Zeboim searched the heavens for help. She cried to her father, Sargonnas, but he had ears only for his minotaur. She sought her twin brother, Nuitari, god of the dark moon, but he was nowhere to be found.

They could do nothing, anyway, she realized. She could do nothing.

The goddess gave a deep, shuddering moan. Small droplets of rain fell from the skies. The clouds disintegrated into ragged wisps. The wind died to nothing, not so much as a whisper. The ocean waters went flat.

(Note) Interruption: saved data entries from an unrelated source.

(* ===== verification/AuthPipeline.v ===== *)
(** * The credential pipeline of the server ([crates/axon-server/src/auth_pipeline.rs])

    Every data-plane request runs nine checks: the bearer token, its signature,
    issuer, validity window and revocation, the tenant of the path, the user, the
    membership, and the grant for the database and the method.  Decoding and
    encoding tokens is the [jsonwebtoken] crate, a parameter.  The storage sits
    behind a mutex and the cache behind a read-write lock; a lock is [None] when
    it is poisoned. *)

From S2P Require Import Prelude Json Ids Types JsonOps AuthStore Roles.
Local Open Scope axon_scope.

Record JwtClaims : Type := {
  jc_iss : string;
  jc_sub : string;
  jc_aud : string;
  jc_jti : string;
  jc_iat : Z;
  jc_nbf : Z;
  jc_exp : Z;
  jc_grants : Grants
}.

(** The error kinds of the token crate that the code tells apart. *)
Inductive JwtErrorKind : Type :=
| InvalidSignature | JsonError | Base64Error | Utf8Error | InvalidToken | OtherJwtError.

Class JwtCodec : Type := {
  jwt_encode : list Z -> JwtClaims -> option string;
  jwt_decode : list Z -> string -> result JwtClaims JwtErrorKind
}.

(** Documented behaviour: a token verifies under the secret it was signed with
    and gives back its claims. *)
Class JwtCodecLaws `{JwtCodec} : Prop := {
  jwt_decode_encode : forall secret c token,
    jwt_encode secret c = Some token -> jwt_decode secret token = Ok c
}.

Inductive Method : Type := GET | POST | PUT | PATCH | DELETE | OtherMethod.

Record ResolvedIdentity : Type := {
  ri_user_id : UserId;
  ri_tenant_id : TenantId;
  ri_grants : Grants
}.

Definition slash : ascii := Eval compute in Stdlib.Strings.Ascii.ascii_of_nat 47.

(** [extract_tenant_database]; the first four pieces of [splitn(5, '/')] are
    those of the full split. *)
Definition extract_tenant_database (path : string) : option (string * string) :=
  match str_strip_prefix "/" path with
  | None => None
  | Some path =>
      match split_on slash path with
      | a :: tenant :: b :: rest :: _ =>
          if bool_decide (a = "tenants") && bool_decide (b = "databases")
             && negb (bool_decide (tenant = "")) && negb (bool_decide (rest = ""))
          then Some (tenant, rest)
          else None
      | _ => None
      end
  end.

(** The [Authorization] header: absent, not readable as text, or its text. *)
Definition extract_bearer_token (header : option (option string)) : result string AuthError :=
  match header with
  | None => Err Unauthenticated
  | Some None => Err CredentialMalformed
  | Some (Some auth_str) => ok_or (str_strip_prefix "Bearer " auth_str) CredentialMalformed
  end.

Section Pipeline.
Context `{JwtCodec} `{UuidText}.

Record JwtIssuer : Type := { ji_secret : list Z; ji_issuer_id : string }.

(** [JwtIssuer::issue] *)
Definition jwt_issue (i : JwtIssuer) (claims : JwtClaims) : result string AuthError :=
  ok_or (jwt_encode (ji_secret i) claims) CredentialMalformed.

(** [JwtIssuer::verify] *)
Definition jwt_verify (i : JwtIssuer) (token : string) : result JwtClaims AuthError :=
  match jwt_decode (ji_secret i) token with
  | Ok c => Ok c
  | Err InvalidSignature => Err CredentialInvalid
  | Err _ => Err CredentialMalformed
  | Panic => Panic
  end.

Record AuthPipelineState : Type := {
  ap_issuer : JwtIssuer;
  ap_revocation_cache : option (gset Uuid);
  ap_storage : option AuthStore
}.

(** [InMemoryRevocationCache::contains] and [insert] *)
Definition cache_contains (st : AuthPipelineState) (jti : Uuid) : bool :=
  match ap_revocation_cache st with Some c => bool_decide (jti ∈ c) | None => false end.

Definition cache_insert (st : AuthPipelineState) (jti : Uuid) : AuthPipelineState := {|
  ap_issuer := ap_issuer st;
  ap_revocation_cache := option_map (fun c => {[jti]} ∪ c) (ap_revocation_cache st);
  ap_storage := ap_storage st
|}.

Definition SKEW : Z := 30.

Definition required_op (m : Method) : GrantOp := match m with GET => GrantRead | _ => GrantWrite end.

Abbreviation Auth := (M AuthPipelineState AuthError).

Definition ensure (b : bool) (e : AuthError) : Auth unit := if b then ret tt else fail e.

(** Step 5: cache first, then storage; a hit in storage fills the cache. *)
Definition check_revocation (jti : Uuid) : Auth unit :=
  fun st =>
    if cache_contains st jti then (st, Err CredentialRevoked)
    else match ap_storage st with
         | None => (st, Err Unauthenticated)
         | Some store =>
             if is_jti_revoked store jti then (cache_insert st jti, Err CredentialRevoked)
             else (st, Ok tt)
         end.

(** [verify_request_inner]; [now] is the clock in seconds. *)
Definition verify_request_inner (now : Z) (header : option (option string)) (method : Method)
    (tenant database : string) : Auth ResolvedIdentity :=
  do token <- lift (extract_bearer_token header);
  do claims <- reads (fun st => jwt_verify (ap_issuer st) token);
  do issuer_id <- gets (fun st => ji_issuer_id (ap_issuer st));
  do! ensure (bool_decide (jc_iss claims = issuer_id)) CredentialForeignIssuer;
  do! ensure (negb (saturating_add64 (jc_exp claims) SKEW <? now)%Z) CredentialExpired;
  do! ensure (negb (saturating_add64 now SKEW <? jc_nbf claims)%Z) CredentialNotYetValid;
  do jti_uuid <- lift (ok_or (uuid_parse (jc_jti claims)) CredentialMalformed);
  do! check_revocation jti_uuid;
  do! ensure (bool_decide (jc_aud claims = tenant)) CredentialWrongTenant;
  let user_id := jc_sub claims in
  do store <- reads (fun st => ok_or (ap_storage st) Unauthenticated);
  do user <- lift (ok_or (get_user store user_id) UserSuspended);
  do! ensure (bool_decide (u_suspended_at_ms user = None)) UserSuspended;
  do _ <- lift (ok_or (get_tenant_member store tenant user_id) NotATenantMember);
  do granted_db <- lift (ok_or (find_database (jc_grants claims) database) DatabaseNotGranted);
  do! ensure (has_op granted_db (required_op method)) OpNotGranted;
  ret {| ri_user_id := user_id; ri_tenant_id := tenant; ri_grants := jc_grants claims |}.

(** [jwt_verify_layer]: [None] when the path is not a data-plane path and the
    request goes on without the checks. *)
Definition jwt_verify_layer (now : Z) (path : string) (header : option (option string))
    (method : Method) (st : AuthPipelineState)
    : AuthPipelineState * option (result ResolvedIdentity AuthError) :=
  match extract_tenant_database path with
  | None => (st, None)
  | Some (tenant, database) =>
      let (st', r) := verify_request_inner now header method tenant database st in (st', Some r)
  end.

(** ** Properties *)

(** Everything that must hold of a request for it to be admitted. *)
Record admitted (now : Z) (st : AuthPipelineState) (header : option (option string)) (method : Method)
    (tenant database : string) (store : AuthStore) (token : string) (claims : JwtClaims) (jti : Uuid)
    (user : User) (db : GrantedDatabase) : Prop := {
  ad_header : header = Some (Some ("Bearer " +:+ token));
  ad_decoded : jwt_decode (ji_secret (ap_issuer st)) token = Ok claims;
  ad_issuer : jc_iss claims = ji_issuer_id (ap_issuer st);
  ad_exp : (now <= saturating_add64 (jc_exp claims) SKEW)%Z;
  ad_nbf : (jc_nbf claims <= saturating_add64 now SKEW)%Z;
  ad_jti : uuid_parse (jc_jti claims) = Some jti;
  ad_cache : cache_contains st jti = false;
  ad_store : ap_storage st = Some store;
  ad_not_revoked : is_jti_revoked store jti = false;
  ad_tenant : jc_aud claims = tenant;
  ad_user : get_user store (jc_sub claims) = Some user;
  ad_active : u_suspended_at_ms user = None;
  ad_member : is_Some (get_tenant_member store tenant (jc_sub claims));
  ad_grant : find_database (jc_grants claims) database = Some db;
  ad_op : required_op method ∈ gdb_ops db
}.

Lemma ensure_ok b e st st' : ensure b e st = (st', Ok tt) <-> b = true /\ st' = st.
Proof.
  unfold ensure, ret, fail. destruct b; split.
  - by intros [= ->].
  - by intros [_ ->].
  - done.
  - by intros [[=] _].
Qed.

Lemma check_revocation_ok jti st st' :
  check_revocation jti st = (st', Ok tt) <->
  st' = st /\ cache_contains st jti = false /\
    exists store, ap_storage st = Some store /\ is_jti_revoked store jti = false.
Proof.
  unfold check_revocation. split.
  - destruct (cache_contains st jti); [done|]. destruct (ap_storage st) as [store|]; [|done].
    destruct (is_jti_revoked store jti) eqn:E; [done|]. intros [= ->]. eauto.
  - intros (-> & -> & store & -> & ->). done.
Qed.

Lemma verify_sound now header method tenant database st st' id :
  verify_request_inner now header method tenant database st = (st', Ok id) ->
  exists store token claims jti user db,
    admitted now st header method tenant database store token claims jti user db /\
    st' = st /\ id = {| ri_user_id := jc_sub claims; ri_tenant_id := tenant; ri_grants := jc_grants claims |}.
Proof.
  unfold verify_request_inner, lift, reads, gets.
  intros (s1 & token & [= <- Htok] & Hk)%bind_ok.
  apply bind_ok in Hk as (s2 & claims & [= <- Hver] & Hk).
  apply bind_ok in Hk as (s3 & issuer & [= <- <-] & Hk).
  apply bind_ok in Hk as (s4 & [] & [Hiss ->]%ensure_ok & Hk).
  apply bind_ok in Hk as (s5 & [] & [Hexp ->]%ensure_ok & Hk).
  apply bind_ok in Hk as (s6 & [] & [Hnbf ->]%ensure_ok & Hk).
  apply bind_ok in Hk as (s7 & jti & [= <- Hjti] & Hk).
  apply bind_ok in Hk as (s8 & [] & (-> & Hcache & store & Hst & Hrev)%check_revocation_ok & Hk).
  apply bind_ok in Hk as (s9 & [] & [Haud ->]%ensure_ok & Hk).
  apply bind_ok in Hk as (s10 & store' & [= <- Hst'] & Hk).
  apply bind_ok in Hk as (s11 & user & [= <- Huser] & Hk).
  apply bind_ok in Hk as (s12 & [] & [Hact ->]%ensure_ok & Hk).
  apply bind_ok in Hk as (s13 & member & [= <- Hmem] & Hk).
  apply bind_ok in Hk as (s14 & db & [= <- Hdb] & Hk).
  apply bind_ok in Hk as (s15 & [] & [Hop ->]%ensure_ok & [= <- <-]).
  apply ok_or_ok in Hjti, Hst', Huser, Hmem, Hdb.
  rewrite bool_decide_eq_true in Hiss, Haud, Hact. rewrite Hst in Hst'. injection Hst' as <-.
  apply negb_true_iff, Z.ltb_ge in Hexp, Hnbf.
  exists store, token, claims, jti, user, db. split; [|done]. split; try done.
  - destruct header as [[auth|]|]; cbn [extract_bearer_token] in Htok; [|done..].
    apply ok_or_ok, str_strip_prefix_Some in Htok.
    by rewrite Htok.
  - unfold jwt_verify in Hver. destruct (jwt_decode _ token) as [c|[]|]; congruence.
  - unfold has_op in Hop. by apply bool_decide_eq_true in Hop.
Qed.



(** C25. A revoked credential is never admitted again: once its id is revoked,
    no sequence of later operations on users, tenants, databases, identities and
    credentials, except issuing the same id again, and no cache content, clock,
    path or method lets a request with a token of that id through. *)
Theorem revoked_never_admitted `{SerdeNumber} (a : AuthStore) (jti : Uuid) (revocation : AuthOp)
    (ops : list AuthOp) now header method tenant database st token claims
    (Hrev : revocation = ARevokeJti jti \/
            (revocation = ARevoke jti /\ is_Some (au_credential_issuances a !! jti)))
    (Hops : Forall (fun op => tracks jti op = false) ops)
    (Hst : ap_storage st = Some (fold_left run_auth ops (run_auth a revocation)))
    (Htok : header = Some (Some ("Bearer " +:+ token)))
    (Hdec : jwt_decode (ji_secret (ap_issuer st)) token = Ok claims)
    (Hjti : uuid_parse (jc_jti claims) = Some jti) :
  forall st' id, verify_request_inner now header method tenant database st <> (st', Ok id).
Proof.
  intros st' id Hv. apply verify_sound in Hv as (store & token' & claims' & jti' & user & db & Had & _).
  destruct Had as [Hh Hd _ _ _ Hj _ Hs Hr _ _ _ _ _ _].
  rewrite Hh in Htok. injection Htok as Htok. apply string_app_inj_l in Htok as ->.
  rewrite Hdec in Hd. injection Hd as <-. rewrite Hjti in Hj. injection Hj as <-.
  rewrite Hst in Hs. injection Hs as <-.
  by rewrite (revocation_lasts a jti revocation ops Hrev Hops) in Hr.
Qed.

(** A token issued here verifies here and carries its claims. *)
Lemma issued_token_verifies `{!JwtCodecLaws} i claims token :
  jwt_issue i claims = Ok token -> jwt_verify i token = Ok claims.
Proof.
  unfold jwt_issue, jwt_verify. intros Ht%ok_or_ok. by rewrite (jwt_decode_encode _ _ _ Ht).
Qed.
End Pipeline.

(** ** An example deployment *)

Section PipelineExamples.
Local Existing Instance simple_serde_number.

#[local] Instance JwtClaims_eq_dec : EqDecision JwtClaims.
Proof.
  assert (EqDecision GrantedDatabase) by solve_decision.
  assert (EqDecision Grants) by solve_decision. solve_decision.
Defined.

Definition ann_claims : JwtClaims := {|
  jc_iss := "axon"; jc_sub := "ann"; jc_aud := "acme"; jc_jti := "7"; jc_iat := 100; jc_nbf := 100;
  jc_exp := 200; jc_grants := {| gr_databases := [{| gdb_name := "orders"; gdb_ops := [GrantRead] |}] |}
|}.

(** A codec with one token. *)
#[local] Instance one_token_codec : JwtCodec := {|
  jwt_encode secret c := if decide (secret = [1%Z] /\ c = ann_claims) then Some "ann-token" else None;
  jwt_decode secret token :=
    if decide (secret = [1%Z] /\ token = "ann-token") then Ok ann_claims else Err InvalidSignature
|}.

#[local] Instance one_token_laws : JwtCodecLaws.
Proof.
  split. intros secret c token. simpl. case_decide as Hc; [|done]. intros [= <-].
  destruct Hc as [-> ->]. by rewrite decide_True.
Qed.

#[local] Instance one_uuid_text : UuidText := {|
  uuid_to_string _ := "7";
  uuid_parse s := if decide (s = "7") then Some 7%Z else None
|}.

Definition acme_store : AuthStore :=
  fold_left run_auth
    [ACreateUser 0 "ann" "Ann" None; AUpsertMember "acme" "ann" TenantRead;
     ATrack 7%Z "ann" "acme" 100 200 "[]"] auth_default.

Definition acme_state (store : AuthStore) : AuthPipelineState :=
  {| ap_issuer := {| ji_secret := [1%Z]; ji_issuer_id := "axon" |};
     ap_revocation_cache := Some ∅; ap_storage := Some store |}.

(** Ann may read her database, late by the skew, but not write to it. *)
Example ann_reads :
  snd (verify_request_inner 230 (Some (Some "Bearer ann-token")) GET "acme" "orders" (acme_state acme_store)) =
  Ok {| ri_user_id := "ann"; ri_tenant_id := "acme"; ri_grants := jc_grants ann_claims |}.
Proof. vm_refl. Qed.

Example ann_writes :
  snd (verify_request_inner 230 (Some (Some "Bearer ann-token")) POST "acme" "orders" (acme_state acme_store)) =
  Err OpNotGranted.
Proof. vm_refl. Qed.

Lemma revoked_never_admitted_witness :
  snd (verify_request_inner 150 (Some (Some "Bearer ann-token")) GET "acme" "orders"
         (acme_state (fold_left run_auth [AUpsertMember "acme" "ann" TenantAdmin]
                        (run_auth acme_store (ARevoke 7%Z))))) = Err CredentialRevoked /\
  verify_request_inner 150 (Some (Some "Bearer ann-token")) GET "acme" "orders"
    (acme_state (fold_left run_auth [AUpsertMember "acme" "ann" TenantAdmin]
                   (run_auth acme_store (ARevoke 7%Z)))) <>
  (acme_state acme_store,
   Ok {| ri_user_id := "ann"; ri_tenant_id := "acme"; ri_grants := jc_grants ann_claims |}).
Proof.
  split; [vm_refl|].
  apply (revoked_never_admitted acme_store 7%Z (ARevoke 7%Z) [AUpsertMember "acme" "ann" TenantAdmin])
    with (token := "ann-token") (claims := ann_claims); try reflexivity.
  - right. split; [reflexivity | by eexists].
  - repeat constructor.
Defined.
End PipelineExamples.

On Storm’s Keep, the waves licked meekly at the rocks. The thunder clouds rolled away and the sun shone brightly, so brightly that Krell, who wasn’t used to it, found the light annoying and he was forced to leave his khas game to close the shutters.

he ships of the minotaur expeditionary force crawled like bugs over a sea that was flat as a mill pond. The rowers of the enormous triremes labored ceaselessly, day and night, until many collapsed of exhaustion. Food and water had to be rationed. Crew and passengers began to sicken and to die. All over the world, ships languished on lifeless oceans. Sailors everywhere prayed to Zeboim for relief. None came. In desperation, some turned to other gods to intercede with Zeboim on their behalf.

Sargonnas, especially, would have been glad to do so. His armies were due to make landfall in Silvanesti in mid-summer, to take advantage of the fine weather to fortify defenses, conquer new lands, build new homes for the immigrants. As slowly as his ships were moving, they might arrive in time to celebrate Yule.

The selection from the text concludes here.